Immunohistochemistry and quantification

Immunohistochemical staining was performed using standard procedures. Briefly, 4µm tissue sections were dewaxed and subsequently rehydrated using xylene and graded alcohol washes.Antigen retrieval was performed at 121 ℃ for 2 min, using citrate buffer (pH 6.0). After serial blocking with hydrogen peroxide and normal goat serum, the sections were incubated with primary polyclonal antibody against PLK4 (Abcam, ab137398, polyclonal, 1:100 dilution) for 16h at 4 ℃. Then, the sections were sequentially incubated with biotinylated goat anti-mouse immunoglobulin and peroxidase-conjugated streptavidin.

 Figure 1 

Upregulation of PLK4 mRNA expression level in human breast cancer. The mRNA expression level of PLK4 was compared in cancerous tissues and corresponding normal breast tissues from 30 breast cancer patients using a quantitative real-time PCR. After normalizing the amounts of PLK4 transcripts to those of the GAPDH transcripts, the T/N values were measured by dividing the normalized transcript amounts in breast cancer tissues by which in corresponding normal breast tissues.

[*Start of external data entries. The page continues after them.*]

(** * graph-drawing-js: spring-embedder layout of a directed graph

    A shallow embedding of [lib/vector-math.js], [lib/graph.js],
    [lib/canvas.js] and the animation loop of [main.js].

    - JavaScript numbers are kept abstract behind the interface [Number], with
      two instances: IEEE binary64 ([float], what the program runs on) and the
      real numbers ([R], the arithmetic the force equations are written in).
      Everything that does not look inside a number is proved once, for every
      instance.
    - Reading [positions[i]] past the end of an array gives [undefined], and
      the vector functions destructure their arguments, which throws a
      [TypeError]: a function that can throw returns an [option].
    - Arrays are objects: the generator of [runLayout] holds a reference to the
      current snapshot and yields that reference, so snapshots live in a store
      and the generator is a state machine over it.
    - [Math.random] is a stateful global: the store carries the number of
      draws made so far, and a run is given the sequence of values the source
      returns.
    - The loop counter [i] and [iterations] are integers ([Z]); a binary64
      counter is exact up to 2^53.
    - Drawing is a sequence of calls on the 2D context: the functions of
      [canvas.js] return the calls they make, and the loop of [main.js]
      returns its frames.

    Part I is the embedding, Part II the vocabulary of the statements,
    Part III the theorems, Part IV further properties of the code. *)

From Stdlib Require Import ZArith Reals Lra Psatz Floats.
From stdpp Require Import base option list.

(** * Part I: the program *)

(** ** Numbers *)

Declare Scope num_scope.
Delimit Scope num_scope with num.

(** The arithmetic the sources use: [+ - * /], [Math.sqrt], [Math.log] and the
    literals that occur in them. *)
Class Number (num : Type) : Type := {
  num_add : num -> num -> num;
  num_sub : num -> num -> num;
  num_mul : num -> num -> num;
  num_div : num -> num -> num;
  Math_sqrt : num -> num;
  Math_log : num -> num;
  lit_0 : num;
  lit_0_4 : num;
  lit_0_5 : num;
  lit_1 : num;
  lit_2 : num;
  lit_100 : num
}.

Infix "+" := num_add : num_scope.
Infix "-" := num_sub : num_scope.
Infix "*" := num_mul : num_scope.
Infix "/" := num_div : num_scope.

(** The reals. *)
#[export] Instance R_Number : Number R := {|
  num_add := Rplus;
  num_sub := Rminus;
  num_mul := Rmult;
  num_div := Rdiv;
  Math_sqrt := R_sqrt.sqrt;
  Math_log := ln;
  lit_0 := 0%R;
  lit_0_4 := (4 / 10)%R;
  lit_0_5 := (5 / 10)%R;
  lit_1 := 1%R;
  lit_2 := 2%R;
  lit_100 := 100%R
|}.

(** IEEE binary64.  [Math.log] is implementation-approximated in ECMAScript
    and is no primitive of [float]; the instance takes it as an argument.
    [0x1.999999999999ap-2] is the binary64 value of the literal [0.4]. *)
Definition float_Number (log : float -> float) : Number float := {|
  num_add := PrimFloat.add;
  num_sub := PrimFloat.sub;
  num_mul := PrimFloat.mul;
  num_div := PrimFloat.div;
  Math_sqrt := PrimFloat.sqrt;
  Math_log := log;
  lit_0 := 0%float;
  lit_0_4 := 0x1.999999999999ap-2%float;
  lit_0_5 := 0.5%float;
  lit_1 := 1%float;
  lit_2 := 2%float;
  lit_100 := 100%float
|}.

(** ** lib/vector-math.js *)

Module V.

(** [{x: number, y: number}] *)
Record vec (num : Type) : Type := mk { x : num; y : num }.
Arguments mk {num} _ _.
Arguments x {num} _.
Arguments y {num} _.

Section VectorMath.
Context {num : Type} `{!Number num}.
Local Open Scope num_scope.

Definition add (u v : vec num) : vec num :=
  let '(mk x1 y1) := u in
  let '(mk x2 y2) := v in
  mk (x1 + x2) (y1 + y2).

Definition sub (u v : vec num) : vec num :=
  let '(mk x1 y1) := u in
  let '(mk x2 y2) := v in
  mk (x1 - x2) (y1 - y2).

Definition scalarMult (a : num) (v : vec num) : vec num :=
  let '(mk x y) := v in
  mk (a * x) (a * y).

Definition length (v : vec num) : num :=
  let '(mk x y) := v in
  Math_sqrt (x * x + y * y).

Definition norm (v : vec num) : vec num :=
  let '(mk x y) := v in
  scalarMult (lit_1 / length (mk x y)) (mk x y).

End VectorMath.

End V.

Abbreviation vec := V.vec.

(** ** lib/graph.js: the graph model *)

Abbreviation adjacency := (list (list nat)).

Record edge : Type := mkEdge { from : nat; to : nat }.

Definition getVertices (adjacencyList : adjacency) : list nat :=
  imap (fun vertex _ => vertex) adjacencyList.

Definition getEdges (adjacencyList : adjacency) : list edge :=
  mjoin (imap (fun from row => (fun to => mkEdge from to) <$> row) adjacencyList).

Definition getAdjacentVertices (adjacencyList : adjacency) (vertex : nat) : list nat :=
  let outbound := default [] (adjacencyList !! vertex) in
  let inbound :=
    mjoin (imap (fun from vertices =>
                   if bool_decide (vertex ∈ vertices) then [from] else [])
                adjacencyList) in
  outbound ++ inbound.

J Cancer Image (Click on the image to enlarge.)

The stained PLK4 was found in the cytoplasm of tumor cells (Fig.1), hence, cells were considered positive for PLK4 when a clear-cut brown staining was observed in cytoplasm. Visual evaluation was conducted for estimating the percentage of positive tumuor cells and the intensity of staining. The intensity of staining was graded as follow: 0, no staining; 1, light staining; 2, moderate staining; 3, strong staining. The final score was histological score (H-score), which is characterized by multiplying the percentage of positive tumor cells by the intensity of staining. The H-score ≤ median was regarded as low expression, otherwise was regarded as high expression.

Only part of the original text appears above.